Arch Microbiol. 1993;160(5):333-7. doi: 10.1007/BF00252218.
Zymobacter palmae gen. nov., sp. nov. was proposed for a new ethanol-fermenting bacterium that was isolated from palm sap in Okinawa Prefecture, Japan. The bacterium is gram-negative, facultatively anaerobic, catalase-positive, oxidase-negative, nonsporeforming and peritrichously flagellated. It requires nicotinic acid for growth. It ferments hexoses, alpha-linked di- and tri-saccharides, and sugar alcohols (fructose, galactose, glucose, mannose, maltose, melibiose, saccharose, raffinose, mannitol and sorbitol).
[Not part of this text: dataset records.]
(** * Carousel optimizer: quality scoring, embedding cache, similarity and ranking

    A shallow embedding of the algorithmic core of the backend
    ([modules/quality_metrics.py], [modules/embeddings.py],
    [modules/similarity.py], [modules/recommendation_engine.py]).

    Conventions of the embedding.
    - A Python [float] is an exact rational ([Q]); numeric results are
      compared with [==] (equality of rationals), never by representation.
    - A Python [int] is a [Z]; list lengths and loop indices are [nat].
    - A raised exception is the [Raise] branch of [result]; [try/except]
      is a [match] on it.
    - A [Dict[str, _]] is a [gmap string _], a [Set[str]] a [gset string].
    - Log calls are dropped unless they can raise. *)

From Stdlib Require Import QArith Qminmax Qabs ZArith Lia Lqa.
From stdpp Require Import base option list gmap sets strings sorting.

#[local] Set Warnings "-clear-no-such-hyp".

(** ** Exceptions *)

Inductive exn : Set :=
  | ValueError
  | IndexError
  | KeyError
  | ZeroDivisionError
  | RuntimeError.

Inductive result (A : Type) : Type :=
  | Ok (a : A)
  | Raise (e : exn).
Arguments Ok {A} a.
Arguments Raise {A} e.

(** Sequencing: the first exception raised propagates ([x ← r; k]). *)
#[global] Instance result_bind : MBind result := λ A B k r,
  match r with
  | Ok a => k a
  | Raise e => Raise e
  end.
Fifteen percent of maltose in broth medium is effectively fermented, whereas glucose with a concentration higher than 10% delayed growth initiation and decreased growth rates. Maltose is fermented to produce ethanol and CO2 with a trace amount of acids. Approximately 2 mol of ethanol are produced from 1 mol moiety of hexose of maltose. The organism possesses ubiquinone-9. The G + C content of the DNA is 55.8 +/- 0.4 mol%. Major cellular fatty acids were palmitic and oleic acids and cyclopropanic acid of C19:0. Characteristic hydroxylated acid was 3-hydroxy dodecanoic acid. The bacterium is distinct from other ethanol-fermenting bacteria belonging to the genera Zymomonas Kluyver and van Niel 1936 and Saccharobacter Yaping et al. 1990 with respect to chemotaxonomic and other phenotypic characters to warrant to compose a new genus and a new species. The type strain is strain T109 (= IAM 14233).